İstanbul’un caddelerinde kaybolmuş bir köşe, 20 metrekarelik mütevazı bir dükkan; burası, zamanın güzelliklerini yaşatan bir ustanın evi. 58 yıl boyunca her saniyeyi, her dakikayı, her saati tekrar hayata döndürmek için çalışan saat ustası Ömer Bey, Türkiye’nin dört bir yanından gelen arızalı saatleri onarıyor, yeniliyor. “Zamanın değerini bilmek gerek” diyen Ömer Bey, yarım asırdır süregelen mesleğine duyduğu aşkla, ekmek teknesi haline gelen bu küçük dükkanı, dünü ve yarını bir araya getiren bir zaman tüneli gibi her geçen gün daha da özel kılıyor.
Ömer Bey, hayatının büyük bir kısmını bu dükkanın içinde geçirmiş. Tam 58 yıl önce küçük bir dükkanla giriş yaptığı saatçilik mesleğinde edindiği deneyimler, ona sadece mesleki bilgi değil, aynı zamanda insan ilişkileri konusunda da büyük bir ustalık kazandırmış. Müşterileriyle arasında kurduğu sıcak bağlar, onları saatin yanı sıra duygusal bir yolculuğa da çıkarıyor. “Her saatin bir hikayesi vardır,” diyor Ömer Bey. Zamanın ötesine geçmek, sadece saatleri onarmak değil; aynı zamanda insanların anılarını, hayallerini de yaşatmak. Bu yüzden, dükkanına gelen müşteriler, sadece bir tamir için değil, aynı zamanda dertleşmek ve paylaşmak için de geliyor. Her saat, farklı bir hikaye barındırıyor ve Ömer Bey bu hikayeleri ustalıkla onarıyor.
20 metrekarelik dükkanda, eski saatlerin yanı sıra çeşitli modern modeller de yer alıyor. Her biri, Ömer Bey’in ellerinde hayat bulmayı bekliyor. Zamanla yarışan bu usta, eski saatlerin ruhunu koruma çabasını günümüzde de sürdürüyor. Geniş bir malzeme ve parça stokuna sahip olan bu dükkan, hem nostaljik hem de modern kültürün buluşma noktası. Müşterileri, bölgedeki diğer saatçilerin yanı sıra, Ömer Bey’in gökhanesine ulaşmak için farklı şehirlerden dahi gelmekte. Tabi ki bunun altında yatan sebep, ustanın sunduğu özen ve her işinde gösterdiği titizlik. Kısacası, her tamir, Ömer Bey için bir sanat eseri gibi.
Zamanın durmaması ve anıların yaşatılması üzerine kurulu bu dükkan, yalnızca bir işyeri olmanın ötesinde bir yaşam tarzına dönüşmüş. Ömer Bey, dükkanını sadece bir meslek alanı olarak değil, aynı zamanda bir yaşam felsefesi olarak görmekte. “Her dakikanın kıymetini bilmek gerek,” diyerek hayatın akışındaki geçici anların önemine vurgu yapıyor. Zamanın değerinin bilincinde olarak, dükkanına gelen herkesin anılarına dokunmayı, onları sürekli hatırlamayı seviyor.

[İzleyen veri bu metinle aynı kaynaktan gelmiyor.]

(** *** The forced grid size *)

(** C5.  While [debug.fixedSize] is set, a viewport change and a font
    change each register a request for the forced (columns, rows),
    whatever the pixel size and the font; and on an adapter constructed
    and run under that setting, through any viewport changes, font
    changes and turns of the event loop, every resize request sent to
    Neovim carries the forced size. *)
Theorem fixed_size_is_always_requested
        (measureFont : string -> string -> FontMeasurement)
        (cfg : Config.Values) (fixedSize : Config.FixedSize) :
  Config.debug_fixedSize cfg = Some fixedSize ->
  let forced := TryResize (Config.columns fixedSize) (Config.rows fixedSize) in
  (forall (widthInPixels heightInPixels : Z) (self : NeovimInstance),
      reactions (_initPromise (snd (resize cfg widthInPixels heightInPixels self)))
      = reactions (_initPromise self) ++ [forced]) /\
  (forall (fontFamily fontSize : string) (self : NeovimInstance),
      reactions (_initPromise
                   (snd (setFont measureFont cfg fontFamily fontSize self)))
      = reactions (_initPromise self) ++ [forced]) /\
  (forall (width0 height0 : Z) (history : list Turn),
      Forall (eq (Config.columns fixedSize, Config.rows fixedSize))
        (resizeRequests
           (fst (turns measureFont cfg history
                   (snd (constructor measureFont cfg width0 height0)))))).
Proof.
  intros Hfixed forced. repeat split.
  - intros w h self.
    destruct (resize_registers cfg w h self) as (Hr & _).
    now rewrite Hr, (requestedGrid_forced cfg fixedSize Hfixed).
  - intros family size self.
    destruct (setFont_registers measureFont cfg family size self)
      as (w & h & self' & Hr & _).
    now rewrite Hr, (requestedGrid_forced cfg fixedSize Hfixed).
  - intros w0 h0 history.
    apply (turns_keep_forced measureFont cfg fixedSize Hfixed).
    rewrite (constructor_forced measureFont cfg fixedSize Hfixed). repeat constructor.
Qed.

Sonuç olarak, Ömer Bey’in 20 metrekarelik dükkanı, zamansız bir değer olarak Türk saatçiliğinin simgelerinden biri haline gelmiş durumda. Zamanı durmaksızın tutan bu ustanın hikayesi, hem saatçilik mesleğine olan bağlılığını hem de içindeki insan sevgisini barındırıyor. 58 yıl boyunca aynı yerde, aynı tutkuyla sürdürdüğü bu meslek, nesiller boyunca hatırlanacak ve yaşatılacak. Çünkü zamanın geçici olduğunu kabul etmekle birlikte, anıların kalıcı olduğunu biliyoruz.
İstanbul’un kalbindeki bu küçük dükkan, aslında büyük bir hikaye barındırıyor: Zamanın akışında bir yere sahip olmanın ve bunu sevgiyle sürdürmenin hikayesi. “Her sabah açtığımda burada zamanın geçtiğini unuttuğum anlar yaşıyorum” diyor Ömer Bey. Ve bu küçücük dükkan, saatlerden ziyade kıymetli anılarla dolu bir hazine olmaya devam ediyor.